I am new to Haskell and have some difficulties wrapping my head around some of it\'s concepts.
While playing around with IO I wanted to flatten an IO [[String]].
You can't get anything "out" of IO, so what you need to do is lift flatten to work inside it. The simplest way to do this is fmap--just like map applies a function over a list, fmap applies a function over any Functor instance, such as IO.
flattenIO xs = fmap flatten xs
In more general cases, you can use do notation to get at things in IO computations. For example:
flattenIO xs = do ys <- xs
return (flatten ys)
...which is just a roundabout way of writing fmap in this case.
You have to realize what IO something means.
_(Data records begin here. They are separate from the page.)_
(** * Google-Form autofill: schema extraction, normalisation and answer resolution

    A shallow embedding of [form.py]: the extraction of the script-embedded
    array ([extract_script_variables]), the walk of the positional dump into
    field descriptors ([parse_form_entries], [parse_entry]), the comparison
    normalisation ([normalize_text]) and the answer resolver
    ([fill_form_entries]), with Python's dynamic behaviour (truthiness,
    indexing errors, in-place list mutation during iteration) written out;
    then the response URL and the request ([get_form_response_url],
    [get_form_submit_request]) and, of [ggg.py], the fill strategy
    [fill_with_json_values], [generate_request_body], the reading of the
    model's answer in [call_gpt4] and the batch loop of [fill_with_llm]. *)

From Stdlib Require Import ZArith NArith QArith List String Ascii Lia DecimalString.
From stdpp Require Import base tactics option list.

Close Scope Q_scope.
Set Warnings "-register-all".
Local Open Scope list_scope.

(** ** Python values *)

(** A Python [str] is a sequence of Unicode code points. *)
Definition text := list N.

(** [py "abc"] is the Python string literal with the same ASCII characters. *)
Definition py (s : string) : text :=
  map (fun a => N_of_ascii a) (list_ascii_of_string s).

(** A Python [float] as [json.loads] produces them. *)
Inductive pyfloat :=
| FNan
| FInf (negative : bool)
| FFinite (q : Q).

(** The values [json.loads] can return and the values that appear in the
    descriptor dictionaries. *)
Inductive value :=
| VNone
| VBool (b : bool)
| VInt (z : Z)
| VFloat (f : pyfloat)
| VStr (s : text)
| VList (l : list value)
| VDict (d : list (text * value)).

(** The exceptions that leave a function: the built-in ones, and the
    [RequestException] of [requests] (connection error, timeout, bad URL). *)
Inductive exn :=
| TypeError | IndexError | KeyError | ValueError | RecursionError | RequestException.

Inductive result (A : Type) :=
| Ok (a : A)
| Raise (e : exn).
Arguments Ok {A} a.
Arguments Raise {A} e.

(** What the code prints; the formatted arguments are kept as data. *)
Inductive msg :=
| MsgJsonError (e : text)               (* "Error decoding JSON: {e}" *)
| MsgFetchError (status : Z)            (* "Error! Can't get form data" *)
| MsgNoEntries                          (* "Error! Can't get form entries. Login may be required." *)
| MsgNotIterable (entry : value)        (* "Warning: entry[4] is not iterable for entry: {entry}" *)
| MsgComparing (selected : text) (options : list text). (* "Comparing: ... against options: ..." *)

(** ** The monad of the embedding: printed lines and a result or an exception *)

Definition M (A : Type) : Type := (list msg * result A)%type.

Definition ret {A} (a : A) : M A := ([], Ok a).
Definition raise {A} (e : exn) : M A := ([], Raise e).
Definition print (m : msg) : M unit := ([m], Ok tt).

Definition bind {A B} (m : M A) (k : A -> M B) : M B :=
  match m with
  | (l, Ok a) => let '(l', r) := k a in (l ++ l', r)
  | (l, Raise e) => (l, Raise e)
  end.

Declare Scope py_scope.
Delimit Scope py_scope with py.
Notation "x <- m ;; k" := (bind m (fun x => k))
  (at level 100, m at next level, right associativity) : py_scope.
Notation "m ;;; k" := (bind m (fun _ => k))
  (at level 100, right associativity) : py_scope.
Local Open Scope py_scope.

Fixpoint mapM {A B} (f : A -> M B) (l : list A) : M (list B) :=
  match l with
  | [] => ret []
  | x :: l' => y <- f x ;; ys <- mapM f l' ;; ret (y :: ys)
  end.

(** ** Python's primitive operations on values *)

Definition float_truthy (f : pyfloat) : bool :=
  match f with
  | FFinite q => negb (Qeq_bool q 0)
  | _ => true
  end.

(** [bool(v)] *)
Definition truthy (v : value) : bool :=
  match v with
  | VNone => false
  | VBool b => b
  | VInt z => negb (z =? 0)%Z
  | VFloat f => float_truthy f
  | VStr s => match s with [] => false | _ => true end
  | VList l => match l with [] => false | _ => true end
  | VDict d => match d with [] => false | _ => true end
  end.

(** [v[i]] for a literal index [i >= 0]. The keys of a decoded JSON object are
    strings, so an integer key is never found. *)
Definition getitem (v : value) (i : nat) : M value :=
  match v with
  | VList l => match l !! i with Some x => ret x | None => raise IndexError end
  | VStr s => match s !! i with Some c => ret (VStr [c]) | None => raise IndexError end
  | VDict _ => raise KeyError
  | _ => raise TypeError
  end.

(** [v == k] for an integer literal [k] *)
Definition eq_int (v : value) (k : Z) : bool :=
  match v with
  | VInt z => (z =? k)%Z
  | VBool b => ((if b then 1 else 0) =? k)%Z
  | VFloat (FFinite q) => Qeq_bool q (inject_Z k)
  | _ => false
  end.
It's not a something, it's an action that will return a something (In this case, something is [[String]]). So, you cannot do anything with the thing that the action returns, until you perform the action, which returns that thing.
You have two options to solve your problem.
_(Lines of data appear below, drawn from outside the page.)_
Fixpoint bind {E A B} (p : prog E A) (f : A → prog E B) : prog E B :=
  match p with
  | Ret a => f a
  | Panic m => Panic m
  | Vis e k => Vis e (λ r, bind (k r) f)
  end.

Definition call {E R} (e : E R) : prog E R := Vis e Ret.

Declare Scope prog_scope.
Delimit Scope prog_scope with prog.
Open Scope prog_scope.

Notation "'let*' x ':=' p 'in' k" := (bind p (fun x => k))
  (at level 10, x binder, p at level 200, k at level 200,
   format "'[v' 'let*'  x  ':='  p  'in' '/' k ']'") : prog_scope.

(** [x, err := p; if err != nil { h }; k] *)
Notation "'let?' x ':=' p 'orelse' e '=>' h 'in' k" :=
  (bind p (fun r => match r with Ok x => k | Err e => h end))
  (at level 10, x name, e name, p at level 200, h at level 200, k at level 200,
   format "'[v' 'let?'  x  ':='  p  'orelse'  e  '=>'  h  'in' '/' k ']'") : prog_scope.

(** [if err := p; err != nil { h }; k], for a Go function that returns only an error *)
Notation "'check' p 'orelse' e '=>' h 'in' k" :=
  (bind p (fun r => match r with None => k | Some e => h end))
  (at level 10, e name, p at level 200, h at level 200, k at level 200,
   format "'[v' 'check'  p  'orelse'  e  '=>'  h  'in' '/' k ']'") : prog_scope.

(** A nil pointer dereference: [match o with] on a pointer the code does not test. *)
Definition deref {E A} (what : string) (o : option A) : prog E A :=
  match o with Some a => Ret a | None => Panic what end.

(** [for _, x := range l { ... }] whose body may stop the loop with a value. *)
Fixpoint for_each {E X S B} (l : list X) (s : S) (body : X → S → prog E (S + B))
    : prog E (S + B) :=
  match l with
  | [] => Ret (inl s)
  | x :: l' =>
      let* r := body x s in
      match r with
      | inl s' => for_each l' s' body
      | inr b => Ret (inr b)
      end
  end.

(** ** Histories, and what a program guarantees

A history lists the calls already made with their answers, the latest first. *)

Section logic.
Context {E : Type → Type}.

Inductive obs : Type :=
| Obs (R : Type) (e : E R) (r : R).
Global Arguments Obs {R} e r.

Inductive outcome (A : Type) : Type :=
| Done (a : A)
| Panicked (m : string).
Global Arguments Done {A} a.
Global Arguments Panicked {A} m.

(** What the outside may answer to a call, and what a program may call, after a history. *)
Definition protocol := list obs → ∀ R, E R → R → Prop.
Definition guarantee := list obs → ∀ R, E R → Prop.

Definition any : protocol := λ _ _ _ _, True.
Definition free : guarantee := λ _ _ _, True.

(** [wp Φ G p h Q]: run after [h], against every environment that answers as [Φ]
    allows, [p] makes only calls that [G] permits, and ends as [Q] says. *)
Fixpoint wp {A} (Φ : protocol) (G : guarantee) (p : prog E A) (h : list obs)
    (Q : outcome A → list obs → Prop) : Prop :=
  match p with
  | Ret a => Q (Done a) h
  | Panic m => Q (Panicked m) h
  | Vis e k => G h _ e ∧ ∀ r, Φ h _ e r → wp Φ G (k r) (Obs e r :: h) Q
  end.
Perform the action, and use the result. This is done like this:
do
ds <- domains -- Perform action, and save result in ds
return $ flatten ds -- Flatten the result ds
Create a new action that takes the result of some action, and applies a function to it. The new action then returns the transformed value. This is done with the liftM function in the Control.Monad module.
import Control.Monad
-- ...
do
-- Creates a new action that flattens the result of domains
let getFlattenedDomains = liftM flatten domains
-- Perform the new action to get ds, which contains the flattened result
ds <- getFlattenedDomains
return ds
PS. You might want to rename your domains variable to getDomains to clarify what it does. It's not a pure value; it's a monadic action that returns a pure value.